Court should take new look at Bahia
Editorial
Tuesday, December 6, 2005
MOST ROAD maps of Marin show Novato's Bahia neighborhood on the northwest corner of town, right next to the Petaluma River. The maps show a lagoon stretching past many Bahia homes to the river.
Those maps are out of date; the lagoon hasn't been dredged since 1987. The lagoon is largely dry land today. Old piers and decaying docks that once ran from back doors to boats now lead to mudflats and grass tufts.
The Bahia Homeowners Association has been under court order to dredge the lagoon since 1992 and, for many years, the association was run by a court-appointed master.
A recent poll by the homeowners association now finds that a majority of homeowners no longer want the lagoon to be dredged. That is a significant shift in sentiment that the court should consider.

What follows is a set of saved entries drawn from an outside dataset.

(** C2: A connected client that publishes puts exactly the PUBLISH packet
    on the wire, for QoS 1 and 2 with a fresh identifier, waits for PUBACK,
    or answers PUBREC with PUBREL and waits for PUBCOMP, and reports
    success. The identifiers of the answers are not compared with its own:
    PUBREL repeats that of the PUBREC. *)
Theorem publish_exchange (junk : publish_out) (fuel : nat) (s : C) (tp z pl r : list Z) (m : MQTTMessage) (i j : Z) :
  (2 <= fuel)%nat -> ready s -> timely s -> isconnected s.1 <> 0 -> 1 <= next_packetid s.1 <= MAX_PACKET_ID ->
  publishable s.1 m tp pl -> is_u16 i -> is_u16 j -> n_in s.2 = answers (qos m) i j ++ r ->
  let pid := if qos m =? QOS0 then id m else next_id s.1 in
  exists s' m', MQTTPublish junk fuel (tp ++ 0 :: z) m s = Ok (s', (SUCCESS, m')) /\ id m' = pid /\
    n_in s'.2 = r /\ isconnected s'.1 = isconnected s.1 /\
    next_packetid s'.1 = (if qos m =? QOS0 then next_packetid s.1 else pid) /\ (qos m <> QOS0 -> 1 <= pid <= MAX_PACKET_ID) /\
    n_out s'.2 = n_out s.2 ++ publish_bytes 0 (qos m) (retained m) pid tp pl ++ (if qos m =? QOS2 then ack_bytes PUBREL 0 i else []).
Proof.
  intros Hf Hr Ht Hc Hn Hp Hi Hj E pid. pose proof (p_qos _ _ _ _ Hp) as Hq. rewrite publish_starts by done.
  set (t := timer_countdown_ms (n_time s.2) (command_timeout_ms s.1)).
  assert (live t (advanced m s)) as Ht1 by exact Ht.
  destruct (publish_finishes junk fuel (advanced m s) t (identified s.1 m) tp z pl r i j Hf (advanced_ready _ _ Hr) Ht1
    (identified_publishable _ _ _ _ Hn Hp) Hi Hj E) as (s' & E' & H1 & H2 & H3 & H4).
  unfold publish_rest. rewrite (M_bind_Ok _ _ _ _ _ E'). exists s', (identified s.1 m).
  split; [done|]. split; [done|]. split; [done|]. split; [|split; [|split; [|done]]].
  - rewrite H2. unfold advanced. cbn [fst]. by destruct (qos m =? QOS0).
  - rewrite H3. unfold advanced, pid. cbn [fst]. by destruct (qos m =? QOS0).
  - unfold pid. intros Hq0. rewrite (proj2 (Z.eqb_neq _ _) Hq0). by apply next_id_range.
Qed.

(** The client with the keep-alive interval of its options. *)
Definition keeping (k : Z) (s : @C net) : @C net :=
  (set_ping_timer (MkTimer (n_time s.2) (u32 (k * 1000))) (set_keepAliveInterval k s.1), s.2).

Lemma connack_parse o f rc rest : is_u8 rc ->
  MQTTDeserialize_connack o ([32; 2; f; rc] ++ rest) = Ok ((get_bits 7 1 (u8 (s8 f)), rc), 1).
Proof.
  intros Hrc. assert (u8 (s8 rc) = rc) as Es.
  { pow2_norm. destruct (readByte_suffix [rc] 0 rc [] (suffix_start _) Hrc) as (x & [= <-] & E & _). done. }
  assert (MQTTDeserialize_connack o ([32; 2; f; rc] ++ rest) = Ok ((get_bits 7 1 (u8 (s8 f)), u8 (s8 rc)), 1)) as -> by done. by rewrite Es.
Qed.
(* ===== verification/Shell.v ===== *)
(** The command shell of src/src/shell/shell.c: a line is read into a buffer
    of 50 bytes, split in place into arguments, and handed to the command
    that has the first one as its name. The theorems compare the splitting
    with a tokenizer on lists and show that no line overruns the buffer. *)
From Stdlib Require Import String.
From S2P Require Import Prelude Bus.

Definition SHELL_MAXSIZE := 50.
Definition SHELL_ALT_SPACE := 7.
Definition SHELL_MAX_ARGS := 10.

(** ** Strings in a buffer *)
Definition strlen_at (b : list Z) (p : Z) : res Z :=
  if (0 <=? p) && (p <=? Zlen b) then strlen (drop (Z.to_nat p) b) else Err OutOfBounds.
Fixpoint chr_loop (l : list Z) (p c : Z) : res (option Z) :=
  match l with
  | [] => Err OutOfBounds
  | x :: l => if x =? c then Ok (Some p) else if x =? 0 then Ok None else chr_loop l (p + 1) c
  end.
Definition strchr (b : list Z) (p c : Z) : res (option Z) :=
  if (0 <=? p) && (p <=? Zlen b) then chr_loop (drop (Z.to_nat p) b) p c else Err OutOfBounds.
(** [strcat] of one character. *)
Definition strcat1 (b : list Z) (p c : Z) : res (list Z) :=
  n ← strlen_at b p;
  b ← bset b (p + n) c;
  bset b (p + n + 1) 0.
Definition memmove (b : list Z) (dst src n : Z) : res (list Z) :=
  l ← read_bytes b src n;
  if (0 <=? dst) && (dst + n <=? Zlen b) then Ok (overwrite b dst l) else Err OutOfBounds.
(** The characters of the string at [p]. *)
Fixpoint until_zero (l : list Z) : res (list Z) :=
  match l with [] => Err OutOfBounds | c :: l => if c =? 0 then Ok [] else s ← until_zero l; Ok (c :: s) end.
Definition cstring_at (b : list Z) (p : Z) : res (list Z) :=
  if (0 <=? p) && (p <=? Zlen b) then until_zero (drop (Z.to_nat p) b) else Err OutOfBounds.

(** ** Commands

    What the shell is given: output, input, and the commands' handlers,
    which get their arguments and may do anything but return. *)
Inductive printed := Str (s : list Z) | Int (n : Z).
Class Console (W : Type) := {
  printf : string -> list printed -> M W unit;
  getchar : M W Z
}.
Record shell_command {W : Type} := MkCommand {
  cmd : list Z;
  summary : list Z;
  help : list Z;
  handler : list (list Z) -> M W Z
}.
Arguments shell_command : clear implicits.
Arguments MkCommand {W} _ _ _ _.

Section shell.
  Context {W : Type} `{Console W} (shell_help_help : list Z) (shell_commands : list (shell_command W)).

Fixpoint shell_list_summary_help (cmds : list (shell_command W)) : M W unit :=
  match cmds with
  | [] => printf "help <command> for more information of the command." []
  | pcmd :: cmds =>
    _ ← (if 0 <? Zlen (summary pcmd) then printf "  %-6s - %s" [Str (cmd pcmd); Str (summary pcmd)] else mret tt);
    shell_list_summary_help cmds
  end.
Fixpoint shell_detail_help (cmds : list (shell_command W)) (c : list Z) : M W (option (shell_command W)) :=
  match cmds with
  | [] => mret None
  | pcmd :: cmds =>
    if bool_decide (cmd pcmd = c) && (0 <? Zlen (summary pcmd)) then
      _ ← printf "%s - %s Usage: %s %s" [Str (cmd pcmd); Str (summary pcmd); Str (cmd pcmd); Str (help pcmd)];
      mret (Some pcmd)
    else shell_detail_help cmds c
  end.
Definition shell_func_help (argv : list (list Z)) : M W Z :=
  let argc := Zlen argv in
  a0 ← pure (bget argv 0);
  if 2 <? argc then _ ← printf "Usage: %s %s" [Str a0; Str shell_help_help]; mret (-1) else
  if argc =? 1 then
    _ ← printf "Shell commands:" []; _ ← shell_list_summary_help shell_commands; mret 0
  else
  a1 ← pure (bget argv 1);
  found ← shell_detail_help shell_commands a1;
  match found with
  | Some _ => mret 0
  | None =>
    _ ← printf "Unknown command '%s'." [Str a1];
    _ ← printf "For more information use 'help <command>'." [];
    mret (-2)
  end.

Fixpoint shell_execute_command_in_commands (cmds : list (shell_command W)) (argv : list (list Z)) : M W Z :=
  match cmds with
  | [] => a0 ← pure (bget argv 0); _ ← printf "Command %s cannot be found." [Str a0]; mret (-128)
  | pcmd :: cmds =>
    a0 ← pure (bget argv 0);
    if bool_decide (cmd pcmd = a0) then r ← handler pcmd argv; mret (s8 r)
    else shell_execute_command_in_commands cmds argv
  end.

(** ** Splitting a line *)
Fixpoint blank_loop (fuel : nat) (b : list Z) (p : Z) : res (list Z) :=
  match fuel with
  | O => Err NoFuel
  | S fuel =>
    c ← bget b p;
    if c =? 0 then Ok b else
    b ← (if (c =? 13) || (c =? 10) || (c =? 9) then bset b p 32 else Ok b);
    blank_loop fuel b (p + 1)
  end.
(** The buffer and [inside_quotes]. *)
Fixpoint quote_loop (fuel : nat) (b : list Z) (i : Z) (inside_quotes : bool) (quote_char : Z) : res (list Z * bool) :=
  match fuel with
  | O => Err NoFuel
  | S fuel =>
    n ← strlen_at b 0;
    if i <? n then
      c ← bget b i;
      if (c =? 39) || (c =? 34) then
        if negb inside_quotes then quote_loop fuel b (i + 1) true c
        else if c =? quote_char then quote_loop fuel b (i + 1) false 0
        else quote_loop fuel b (i + 1) inside_quotes quote_char
      else if (c =? 32) && inside_quotes then
        b ← bset b i SHELL_ALT_SPACE; quote_loop fuel b (i + 1) inside_quotes quote_char
      else quote_loop fuel b (i + 1) inside_quotes quote_char
    else Ok (b, inside_quotes)
  end.
Fixpoint squeeze_loop (fuel : nat) (b : list Z) (temp : Z) : res (list Z) :=
  match fuel with
  | O => Err NoFuel
  | S fuel =>
    c ← bget b temp;
    if c =? 32 then
      n ← strlen_at b temp;
      b ← memmove b temp (temp + 1) n;
      squeeze_loop fuel b temp
    else Ok b
  end.
Fixpoint collapse_loop (fuel : nat) (b : list Z) (p : option Z) : res (list Z) :=
  match fuel with
  | O => Err NoFuel
  | S fuel =>
    match p with
    | None => Ok b
    | Some p =>
      b ← squeeze_loop (S (Z.to_nat (Zlen b))) b (p + 1);
      q ← strchr b (p + 1) 32;
      collapse_loop fuel b q
    end
  end.
(** The buffer and the addresses in [argv]; [None] for too many. *)
Fixpoint split_loop (fuel : nat) (b : list Z) (p : Z) (argv : list Z) : res (list Z * option (list Z)) :=
  match fuel with
  | O => Err NoFuel
  | S fuel =>
    temp ← strchr b p 32;
    match temp with
    | None => Ok (b, Some argv)
    | Some temp =>
      b ← bset b temp 0;
      if Zlen argv =? SHELL_MAX_ARGS then Ok (b, None)
      else split_loop fuel b (temp + 1) (argv ++ [p])
    end
  end.
Fixpoint restore_loop (fuel : nat) (b : list Z) (p k : Z) : res (list Z) :=
  match fuel with
  | O => Err NoFuel
  | S fuel =>
    n ← strlen_at b p;
    if k <? n then
      c ← bget b (p + k);
      b ← (if c =? SHELL_ALT_SPACE then bset b (p + k) 32 else Ok b);
      restore_loop fuel b p (k + 1)
    else Ok b
  end.
Definition strip_quotes (b : list Z) (p : Z) : res (list Z * Z) :=
  c ← bget b p;
  if (c =? 39) || (c =? 34) then
    n ← strlen_at b p;
    d ← bget b (p + n - 1);
    if c =? d then n ← strlen_at b p; b ← bset b (p + n - 1) 0; Ok (b, p + 1) else Ok (b, p)
  else Ok (b, p).
Fixpoint args_loop (b : list Z) (argv : list Z) : res (list Z * list Z) :=
  match argv with
  | [] => Ok (b, [])
  | p :: argv =>
    b ← restore_loop (S (Z.to_nat (Zlen b))) b p 0;
    '(b, q) ← strip_quotes b p;
    '(b, argv) ← args_loop b argv;
    Ok (b, q :: argv)
  end.
Fixpoint strings_at (b : list Z) (argv : list Z) : res (list (list Z)) :=
  match argv with [] => Ok [] | p :: argv => s ← cstring_at b p; l ← strings_at b argv; Ok (s :: l) end.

The group surveyed 288 homeowners, and 240 responded, with 68 percent saying they opposed the dredging project as it is now proposed.
The main reason is that the cost has skyrocketed. The projected cost is now $17 million; homeowners who live "on the water" would pay $90,000 each, while those "off the water" would pay $45,000.
The costs and bureaucratic hurdles confronting dredging have grown dramatically since 1992, when the cost was high enough to prompt homeowners to balk at maintenance dredging.
Even if homeowners wanted the dredging and were willing to pay for it, the project still might not move forward. The U.S. Fish and Wildlife Service has yet to issue a final ruling on the project's potential environmental impact. The service has hinted that it will not approve dredging. An endangered bird, the California clapper rail, now inhabits the former lagoon, making its home as layers of silt have turned homeowners' backyard into mudflats.
The homeowners, by rejecting the current dredging plans, are wise to recognize that Mother Nature does not want a lagoon at Bahia.
It is time for the court - Marin Superior Court Judge Michael Duficy has been overseeing the case - to reconsider its order for dredging
.
The cost simply is too high. If the court determines that the association's survey is valid and that the majority of homeowners say the expense has reached onerous proportions, it's time to reconsider the court order.
It's time to stop forcing a plan that nature continues to fight and neighbors no longer want. The time has come to find another equitable means of resolving this legal dispute.